There is nothing in the language of the clause in controversy to indicate a desire to avoid the operative effect of the words quoted above, nor do we find therein any clear expression of an intention to confer a mere naked power upon R. C. Poston. The specific discretion mentioned relates only to the apportionment of the amount among the homes selected. It seems to us that the intention of the testator was to make a gift of $30,000 for the use and benefit of homeless and friendless orphan children, and that same is not dependent upon the discretion of Poston.
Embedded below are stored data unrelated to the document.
Definition with_stars (v : Z) (m : MarioState) : MarioState :=
  {| pos := pos m; vel := vel m; fvel := fvel m; face := face m; action := action m; prev_act
     := prev_act m; astate := astate m; atimer := atimer m; health := health m; coins := coins m;
     stars := v; lives := lives m; floor := floor m; floor_y := floor_y m; wall := wall m; imag
     := imag m; iyaw := iyaw m; peak_y := peak_y m; jcount := jcount m; jtimer := jtimer m;
     wktimer := wktimer m; hurt := hurt m; inv := inv m; lvl_stars := lvl_stars m |}.

Definition with_lives (v : Z) (m : MarioState) : MarioState :=
  {| pos := pos m; vel := vel m; fvel := fvel m; face := face m; action := action m; prev_act
     := prev_act m; astate := astate m; atimer := atimer m; health := health m; coins := coins m;
     stars := stars m; lives := v; floor := floor m; floor_y := floor_y m; wall := wall m; imag
     := imag m; iyaw := iyaw m; peak_y := peak_y m; jcount := jcount m; jtimer := jtimer m;
     wktimer := wktimer m; hurt := hurt m; inv := inv m; lvl_stars := lvl_stars m |}.

Definition with_floor (v : option Surface) (m : MarioState) : MarioState :=
  {| pos := pos m; vel := vel m; fvel := fvel m; face := face m; action := action m; prev_act
     := prev_act m; astate := astate m; atimer := atimer m; health := health m; coins := coins m;
     stars := stars m; lives := lives m; floor := v; floor_y := floor_y m; wall := wall m; imag
     := imag m; iyaw := iyaw m; peak_y := peak_y m; jcount := jcount m; jtimer := jtimer m;
     wktimer := wktimer m; hurt := hurt m; inv := inv m; lvl_stars := lvl_stars m |}.

Definition with_floor_y (v : Q) (m : MarioState) : MarioState :=
  {| pos := pos m; vel := vel m; fvel := fvel m; face := face m; action := action m; prev_act
     := prev_act m; astate := astate m; atimer := atimer m; health := health m; coins := coins m;
     stars := stars m; lives := lives m; floor := floor m; floor_y := v; wall := wall m; imag :=
     imag m; iyaw := iyaw m; peak_y := peak_y m; jcount := jcount m; jtimer := jtimer m; wktimer
     := wktimer m; hurt := hurt m; inv := inv m; lvl_stars := lvl_stars m |}.

Definition with_wall (v : option Surface) (m : MarioState) : MarioState :=
  {| pos := pos m; vel := vel m; fvel := fvel m; face := face m; action := action m; prev_act
     := prev_act m; astate := astate m; atimer := atimer m; health := health m; coins := coins m;
     stars := stars m; lives := lives m; floor := floor m; floor_y := floor_y m; wall := v; imag
     := imag m; iyaw := iyaw m; peak_y := peak_y m; jcount := jcount m; jtimer := jtimer m;
     wktimer := wktimer m; hurt := hurt m; inv := inv m; lvl_stars := lvl_stars m |}.

Definition with_peak_y (v : Q) (m : MarioState) : MarioState :=
  {| pos := pos m; vel := vel m; fvel := fvel m; face := face m; action := action m; prev_act
     := prev_act m; astate := astate m; atimer := atimer m; health := health m; coins := coins m;
     stars := stars m; lives := lives m; floor := floor m; floor_y := floor_y m; wall := wall m;
     imag := imag m; iyaw := iyaw m; peak_y := v; jcount := jcount m; jtimer := jtimer m; wktimer
     := wktimer m; hurt := hurt m; inv := inv m; lvl_stars := lvl_stars m |}.

Definition with_jcount (v : Z) (m : MarioState) : MarioState :=
  {| pos := pos m; vel := vel m; fvel := fvel m; face := face m; action := action m; prev_act
     := prev_act m; astate := astate m; atimer := atimer m; health := health m; coins := coins m;
     stars := stars m; lives := lives m; floor := floor m; floor_y := floor_y m; wall := wall m;
     imag := imag m; iyaw := iyaw m; peak_y := peak_y m; jcount := v; jtimer := jtimer m; wktimer
     := wktimer m; hurt := hurt m; inv := inv m; lvl_stars := lvl_stars m |}.

Definition with_jtimer (v : Z) (m : MarioState) : MarioState :=
  {| pos := pos m; vel := vel m; fvel := fvel m; face := face m; action := action m; prev_act
     := prev_act m; astate := astate m; atimer := atimer m; health := health m; coins := coins m;
     stars := stars m; lives := lives m; floor := floor m; floor_y := floor_y m; wall := wall m;
     imag := imag m; iyaw := iyaw m; peak_y := peak_y m; jcount := jcount m; jtimer := v; wktimer
     := wktimer m; hurt := hurt m; inv := inv m; lvl_stars := lvl_stars m |}.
Had he desired that the matter should be left entirely to Poston’s discretion, the writer of the instrument, who, all claim, was eminently qualified to prepare the document, would doubtless have so stated, in unmistakable terms. Homes of the character designated are not numerous in Iowa, and we perceive no reason why any other person than R. C. Poston, under the direction of the court, may not make the appointment fully as well. If the will by its terms made the gift depend upon the judgment and discretion of Poston, and he failed to exercise such discretion, then, of course, the provision failed. If, however, it was the intention of testator to make a gift for charitable purposes, and only the power of appointment was conferred upon Poston, then his mere failure to act does not defeat the gift.
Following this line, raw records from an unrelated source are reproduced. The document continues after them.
(** * Automatic Channel Selection (src/ap/acs.c): a shallow embedding

    The development follows acs.c function by function.

    - C integers are [Z].  The quantities that acs.c computes on integers
      are frequencies in MHz, small loop counters and return codes; signed
      overflow is undefined in C and none of them comes near it, so no
      wrap-around is written.
    - [unsigned int filled] and [int flag] are bit sets: tests are
      [Z.land], updates are [Z.lor].
    - A [struct dl_list] of surveys is the [list] of its elements in list
      order; the channel array of a mode is a [list] and a pointer into it
      is the index of the element.
    - [long double] arithmetic is an interface ([LongDouble]): the code is
      translated once, for any implementation of the operations.  The
      statements about the order of scores are proved for any
      implementation that satisfies the laws of [LongDoubleOrder] and
      [LongDoubleArith], which hold in IEEE 754 arithmetic with its
      infinities and NaN.  Two implementations carry the examples: the
      real numbers, which have no rounding, infinity or NaN, and
      IEEE 754 binary64, for which the laws are proved from the
      specification of the primitive floating-point operations.
    - Constants and field types of headers that are not part of the
      sources (drivers/driver.h, ap/hostapd.h, ap/ap_config.h,
      common/defs.h, common/ieee802_11_defs.h) are the fields of
      [headers]; the functions acs.c calls outside itself are the fields
      of [collaborators].
    - A run is observed through its trace: the calls to collaborators and
      the lines printed by the functions that drive a run.  The
      diagnostic lines printed inside the computations (the sufficiency
      checks, the score of a record, the loops of acs_find_ideal_chan)
      are not recorded. *)

From Stdlib Require Import ZArith List Bool String Lia.
From Stdlib Require Import Reals Lra.
From Stdlib Require Import Floats.
Import ListNotations.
It is our conclusion, gathered from the whole instrument, that the testator intended to make a gift of $30,000 to charity, and that its taking effect did not depend upon the exercise of a discretion confided to R. C. Poston. It is unnecessary at this time for the court to determine whether the fund passed to the executor, with power to make the appointment, or whether it survived to the administrator with will annexed, or whether the executor, by operation of law, became trustee of an implied trust, with power to make the appointment, or whether the administrator with will annexed, or some other suitable person, should *578be appointed as trustee to carry out tbe provisions of tbe will-These are matters in which plaintiff has no interest. As all of the real estate was converted into personalty by the executor, and there is no controversy involving title to real estate conveyed, or as to liability of sureties upon the bond of the executor or administrator with will annexed, the question as to the exact capacity in which the executor received and held the fund, or in which same is now held by the administrator with will annexed, is, perhaps, of little practical importance. The order of the court below, directing the administrator to pay the funds in his hands to plaintiff, was based upon its holding that the clause of the will in question could not be given effect, and that, therefore, the fund necessarily passed to the residue of the estate. It is also unnecessary to pass upon the contention of counsel for the Ottumwa corporation that it was, in fact, designated by It. C. Poston as a beneficiary. All of these questions remain for future disposition in the court below. As the fund did not, by the failure of R. C. Poston to select or designate a beneficiary to receive the gift, become a part of the residue of the estate, plaintiff has no interest therein.

It follows from what is said above that the ruling and judgment of the court upon the several demurrers is reversed, and the order directing the payment of the fund to plaintiff by the administrator is vacated. — Reversed.

Weaver, C. J., Ladd and Arthur, JJ., concur.